### WORK ORDER
Repeat the stretch of entries below from the line with "Lemma send_outreach_email_shape self" through the line with "after, (match e with". Include both ends and add nothing.

:: MATERIAL TO PROCESS

(** C9: when the credentials are missing, the attachment path is unset or
    names no file, or the template cannot be loaded, the constructor raises
    [ValueError], [main] ends with exit status 1, and no SMTP session has
    been opened. *)
Theorem startup_defect_aborts `{Runtime} (args : Namespace) (w : World) :
  credentials_missing w ∨ attachment_missing w ∨ template_unloadable w →
  (∃ msg w1, OutreachManager_init w = (Raise (ValueError msg), w1))
  ∧ ∃ r w', main args w = (r, w') ∧ exit_status r = 1
      ∧ sessions w' = sessions w
      ∧ smtp_attempts (trace w') = smtp_attempts (trace w)
      ∧ (files w !! ".env" = None ∧ r = Raise FileNotFoundError
         ∨ r = Exit 1
           ∧ ∃ msg, head (trace w')
                    = Some (EvLog ERROR (ConfigurationError (ValueError msg)))).
Proof.
  intros Hdefect. split.
  - destruct (OutreachManager_init_defect w Hdefect) as (msg & w1 & Hinit & _). eauto.
  - by apply main_defect.
Qed.

Lemma startup_defect_aborts_witness :
  let w := boot 0 (λ _, 0) (λ _, Delivered) ∅ office_files (RateLimiter_fields 1 1) in
  credentials_missing w
  ∧ ∃ r w', main (H := sample_runtime) (mkNamespace (Some "list.pdf") None) w = (r, w')
      ∧ exit_status r = 1.
Proof.
  assert (credentials_missing
            (boot 0 (λ _, 0) (λ _, Delivered) ∅ office_files (RateLimiter_fields 1 1)))
    as Hmissing.
  { intros (user & password & Huser & _). simpl in Huser.
    rewrite lookup_empty in Huser. discriminate. }
  split; [exact Hmissing|].
  destruct (startup_defect_aborts (H := sample_runtime) (mkNamespace (Some "list.pdf") None)
              _ (or_introl Hmissing)) as (_ & r & w' & Hrun & Hexit & _).
  eauto.
Defined.

(** * Sending one message *)

Lemma smtp_attempts_app tr1 tr2 :
  smtp_attempts (tr1 ++ tr2) = smtp_attempts tr1 ++ smtp_attempts tr2.
Proof. apply omap_app. Qed.

Lemma same_setting_refl w : same_setting w w.
Proof. by repeat split. Qed.

Lemma same_setting_trans w1 w2 w3 :
  same_setting w1 w2 → same_setting w2 w3 → same_setting w1 w3.
Proof. unfold same_setting. intros (?&?&?&?&?&?) (?&?&?&?&?&?). repeat split; congruence. Qed.

(** [wait] opens no SMTP session; it returns after one grant, unless the
    limiter allows no call at all and its stored list is empty. *)
Lemma wait_shape w :
  ∃ r w' t, wait w = (r, w') ∧ same_setting w w'
    ∧ sessions w' = sessions w
    ∧ trace w' = t ++ trace w ∧ smtp_attempts t = []
    ∧ (r = Ok () ∧ (∃ quiet, t = EvAcquire (clock w') :: quiet ∧ granted quiet = [])
       ∨ r = Raise IndexError ∧ granted t = []
         ∧ calls_per_period (email_rate_limiter w) ≤ 0).
Proof.
  destruct w as [c dr rd rl ss env fs [K P ts] tr].
  unfold wait, set_timestamps, mbind, M_bind, time_time, get_limiter,
    set_limiter, log, emit, time_sleep, mret, M_ret, raise, same_setting. simpl.
  set (now := c + dr rd).
  destruct (decide (K ≤ _)) as [Hfull|Hroom].
  - destruct (filter (λ t, now - P < t) ts) as [|first kept'] eqn:Hkept.
    + simpl in Hfull. do 2 eexists. exists []. split; [reflexivity|]. simpl.
      do 4 (split; [done|]). right. by repeat split.
    + destruct (decide (0 < P - (now - first))).
      * rewrite decide_False by lia. simpl.
        do 2 eexists. eexists [_; _; _]. split; [reflexivity|]. simpl.
        do 4 (split; [done|]). left. split; [done|]. by eexists [_; _].
      * simpl. do 2 eexists. eexists [_]. split; [reflexivity|]. simpl.
        do 4 (split; [done|]). left. split; [done|]. by exists [].
  - simpl. do 2 eexists. eexists [_]. split; [reflexivity|]. simpl.
    do 4 (split; [done|]). left. split; [done|]. by exists [].
Qed.

Section sending.
Context `{Runtime}.

(** The retry loop always returns; it grants nothing, writes only to
    [hr_email], and opens at most one session per element of [attempts]. *)
Lemma attempt_loop_shape self msg hr_email hr_name mr attempts w :
  ∃ returned w' t,
    attempt_loop self msg hr_email hr_name mr attempts w = (Ok returned, w')
    ∧ same_setting w w'
    ∧ trace w' = t ++ trace w ∧ granted t = []
    ∧ Forall (λ a, a.1 = hr_email) (smtp_attempts t)
    ∧ (length (smtp_attempts t) ≤ length attempts)%nat.
Proof.
  revert w. induction attempts as [|attempt rest IH]; intros w.
  { exists false, w, []. simpl. split; [done|]. split; [apply same_setting_refl|].
    by repeat split. }
  simpl. unfold mbind at 1. unfold M_bind at 1.
  unfold try_except, smtp_session, mbind, M_bind, log, emit, time_sleep, mret, M_ret.
  simpl.
  destruct (relay w (sessions w)) as [|e] eqn:Hrelay; simpl.
  - do 2 eexists. eexists [_; _; _]. split; [reflexivity|].
    split; [by repeat split|]. simpl. split; [reflexivity|]. simpl.
    split; [done|]. split; [by apply Forall_cons|lia].
  - destruct (decide (attempt < mr - 1)); simpl.
    + rewrite decide_False by (pose proof (Z.pow_nonneg 2 attempt); lia). simpl.
      match goal with |- context [attempt_loop _ _ _ _ _ _ ?w1] =>
        destruct (IH w1) as (returned & w' & t & -> & Hset & Htr & Hgr & Hto & Hlen)
      end.
      exists returned, w', (t ++ [EvSleep (2 ^ attempt);
                                 EvLog WARNING (Retrying (2 ^ attempt));
                                 EvLog ERROR (failure_message hr_email attempt e);
                                 EvSmtp (email_user self) hr_email msg (SessionRaises e)]).
      split; [done|]. split; [exact Hset|]. simpl.
      split; [by rewrite Htr, <- app_assoc|].
      rewrite granted_app, smtp_attempts_app, Hgr, length_app. simpl.
      split; [done|]. split; [|lia].
      apply Forall_app. split; [done|]. by apply Forall_cons.
    + match goal with |- context [attempt_loop _ _ _ _ _ _ ?w1] =>
        destruct (IH w1) as (returned & w' & t & -> & Hset & Htr & Hgr & Hto & Hlen)
      end.
      exists returned, w', (t ++ [EvLog ERROR (failure_message hr_email attempt e);
                                 EvSmtp (email_user self) hr_email msg (SessionRaises e)]).
      split; [done|]. split; [exact Hset|]. simpl.
      split; [by rewrite Htr, <- app_assoc|].
      rewrite granted_app, smtp_attempts_app, Hgr, length_app. simpl.
      split; [done|]. split; [|lia].
      apply Forall_app. split; [done|]. by apply Forall_cons.
Qed.

(** One call of [send_outreach_email]: [wait] runs first and once, every
    session is addressed to [hr_email], and there are at most [max_retries]
    of them. *)
Lemma send_outreach_email_shape self hr_email hr_name company_name mr w :
  ∃ r w' before after,
    send_outreach_email self hr_email hr_name company_name mr w = (r, w')
    ∧ (∀ code, r ≠ Exit code)
    ∧ same_setting w w'
    ∧ trace w' = after ++ before ++ trace w
    ∧ smtp_attempts before = [] ∧ granted after = []
    ∧ Forall (λ a, a.1 = hr_email) (smtp_attempts after)
    ∧ (length (smtp_attempts after) ≤ Z.to_nat (default (max_retries self) mr))%nat
    ∧ ((∃ g quiet, before = EvAcquire g :: quiet ∧ granted quiet = [])
       ∨ r = Raise IndexError ∧ after = [] ∧ granted before = []
         ∧ calls_per_period (email_rate_limiter w) ≤ 0).
Proof.
  destruct (wait_shape w) as (r0 & w1 & t1 & Hwait & Hset & _ & Htr & Hsmtp & Hcase).
  unfold send_outreach_email. unfold mbind at 1. unfold M_bind at 1. rewrite Hwait.
  destruct Hcase as [[-> (quiet & -> & Hquiet)]|(-> & Hgr & HK)].
  2:{ exists (Raise IndexError), w1, t1, []. split; [done|]. split; [done|].
      split; [done|]. split; [done|]. split; [done|]. do 3 (split; [done || simpl; lia|]).
      right. done. }
  assert (∃ g q, EvAcquire (clock w1) :: quiet = EvAcquire g :: q ∧ granted q = [])
    as Hbefore by eauto.
  destruct (template self) as [template|].
  2:{ unfold log, emit. simpl. do 2 eexists. exists (EvAcquire (clock w1) :: quiet).
      eexists [_]. split; [reflexivity|]. split; [done|]. split; [exact Hset|].
      simpl. rewrite Htr. split; [done|]. split; [done|]. split; [done|].
      split; [constructor|]. split; [simpl; lia|]. by left. }
  destruct (str_format _ _) as [e|body].
  { assert (∃ w2 after, (match e with
                        | KeyError k => log ERROR (TemplateMissingPlaceholder (KeyError k))
                        | _ => raise e
                        end) w1 = (match e with KeyError _ => Ok () | _ => Raise e end, w2)
              ∧ same_setting w1 w2 ∧ trace w2 = after ++ trace w1
              ∧ granted after = [] ∧ smtp_attempts after = [])
      as (w2 & after & Hrun & Hset2 & Htr2 & Hgr2 & Hnone).
    { destruct e; try (exists w1, []; by repeat split).
      eexists _, [_]. by repeat split. }
    exists (match e with KeyError _ => Ok () | _ => Raise e end), w2,
      (EvAcquire (clock w1) :: quiet), after.
    split; [destruct e; exact Hrun|]. split; [by destruct e|].
    split; [by eapply same_setting_trans|]. rewrite Htr2, Htr. split; [done|].
    split; [done|]. split; [done|]. rewrite Hnone. split; [constructor|].
    split; [simpl; lia|]. by left. }
  unfold mbind at 1. unfold M_bind at 1.
  assert (∃ part w2 t2,
            try_except
              (payload ← open_read (resume_path self); mret (Some payload))
              (λ e, match e with
                    | FileNotFoundError =>
                        Some (log ERROR (ResumeNotFound (resume_path self));; mret None)
                    | _ => Some (log ERROR (ResumeAttachError e);; mret None)
                    end) w1 = (Ok part, w2)
            ∧ same_setting w1 w2 ∧ trace w2 = t2 ++ trace w1
            ∧ granted t2 = [] ∧ smtp_attempts t2 = [])
    as (part & w2 & t2 & -> & Hset2 & Htr2 & Hgr2 & Hsmtp2).
  { unfold try_except, open_read, mbind, M_bind, log, emit, mret, M_ret. simpl.
    destruct (files w1 !! resume_path self) as [[payload|]|]; simpl.
    - exists (Some payload), w1, []. by repeat split.
    - eexists None, _, [_]. by repeat split.
    - eexists None, _, [_]. by repeat split. }
  destruct part as [payload|].
  2:{ exists (Ok ()), w2, (EvAcquire (clock w1) :: quiet), t2. split; [done|].
      split; [done|]. split; [by eapply same_setting_trans|].
      rewrite Htr2, Htr. split; [done|]. split; [done|]. split; [done|].
      rewrite Hsmtp2. split; [constructor|]. split; [simpl; lia|]. by left. }
  unfold mbind, M_bind.
  match goal with |- context [attempt_loop ?s ?m ?e ?n ?k ?l ?w0] =>
    destruct (attempt_loop_shape s m e n k l w0)
      as (returned & w3 & t3 & -> & Hset3 & Htr3 & Hgr3 & Hto3 & Hlen3)
  end.
  rewrite length_seqZ in Hlen3.
  assert (∃ w4 t4, (if returned then mret ()
                    else log ERROR (FailedAfter hr_email (default (max_retries self) mr))) w3
                   = (Ok (), w4)
                   ∧ same_setting w3 w4 ∧ trace w4 = t4 ++ trace w3
                   ∧ granted t4 = [] ∧ smtp_attempts t4 = [])
    as (w4 & t4 & -> & Hset4 & Htr4 & Hgr4 & Hsmtp4).
  { destruct returned.
    - exists w3, []. by repeat split.
    - eexists _, [_]. by repeat split. }
  exists (Ok ()), w4, (EvAcquire (clock w1) :: quiet), (t4 ++ t3 ++ t2).
  split; [done|]. split; [done|].
  split; [eauto using same_setting_trans|].
  rewrite Htr4, Htr3, Htr2, Htr, <- !app_assoc. split; [done|]. split; [done|].
  rewrite !granted_app, !smtp_attempts_app, Hgr4, Hgr3, Hgr2, Hsmtp4, Hsmtp2.
  split; [done|]. simpl. rewrite app_nil_r. split; [done|]. split; [done|]. by left.
Qed.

::::

### SOLUTION FOR THIS EXERCISE
Lemma send_outreach_email_shape self hr_email hr_name company_name mr w :
  ∃ r w' before after,
    send_outreach_email self hr_email hr_name company_name mr w = (r, w')
    ∧ (∀ code, r ≠ Exit code)
    ∧ same_setting w w'
    ∧ trace w' = after ++ before ++ trace w
    ∧ smtp_attempts before = [] ∧ granted after = []
    ∧ Forall (λ a, a.1 = hr_email) (smtp_attempts after)
    ∧ (length (smtp_attempts after) ≤ Z.to_nat (default (max_retries self) mr))%nat
    ∧ ((∃ g quiet, before = EvAcquire g :: quiet ∧ granted quiet = [])
       ∨ r = Raise IndexError ∧ after = [] ∧ granted before = []
         ∧ calls_per_period (email_rate_limiter w) ≤ 0).
Proof.
  destruct (wait_shape w) as (r0 & w1 & t1 & Hwait & Hset & _ & Htr & Hsmtp & Hcase).
  unfold send_outreach_email. unfold mbind at 1. unfold M_bind at 1. rewrite Hwait.
  destruct Hcase as [[-> (quiet & -> & Hquiet)]|(-> & Hgr & HK)].
  2:{ exists (Raise IndexError), w1, t1, []. split; [done|]. split; [done|].
      split; [done|]. split; [done|]. split; [done|]. do 3 (split; [done || simpl; lia|]).
      right. done. }
  assert (∃ g q, EvAcquire (clock w1) :: quiet = EvAcquire g :: q ∧ granted q = [])
    as Hbefore by eauto.
  destruct (template self) as [template|].
  2:{ unfold log, emit. simpl. do 2 eexists. exists (EvAcquire (clock w1) :: quiet).
      eexists [_]. split; [reflexivity|]. split; [done|]. split; [exact Hset|].
      simpl. rewrite Htr. split; [done|]. split; [done|]. split; [done|].
      split; [constructor|]. split; [simpl; lia|]. by left. }
  destruct (str_format _ _) as [e|body].
  { assert (∃ w2 after, (match e with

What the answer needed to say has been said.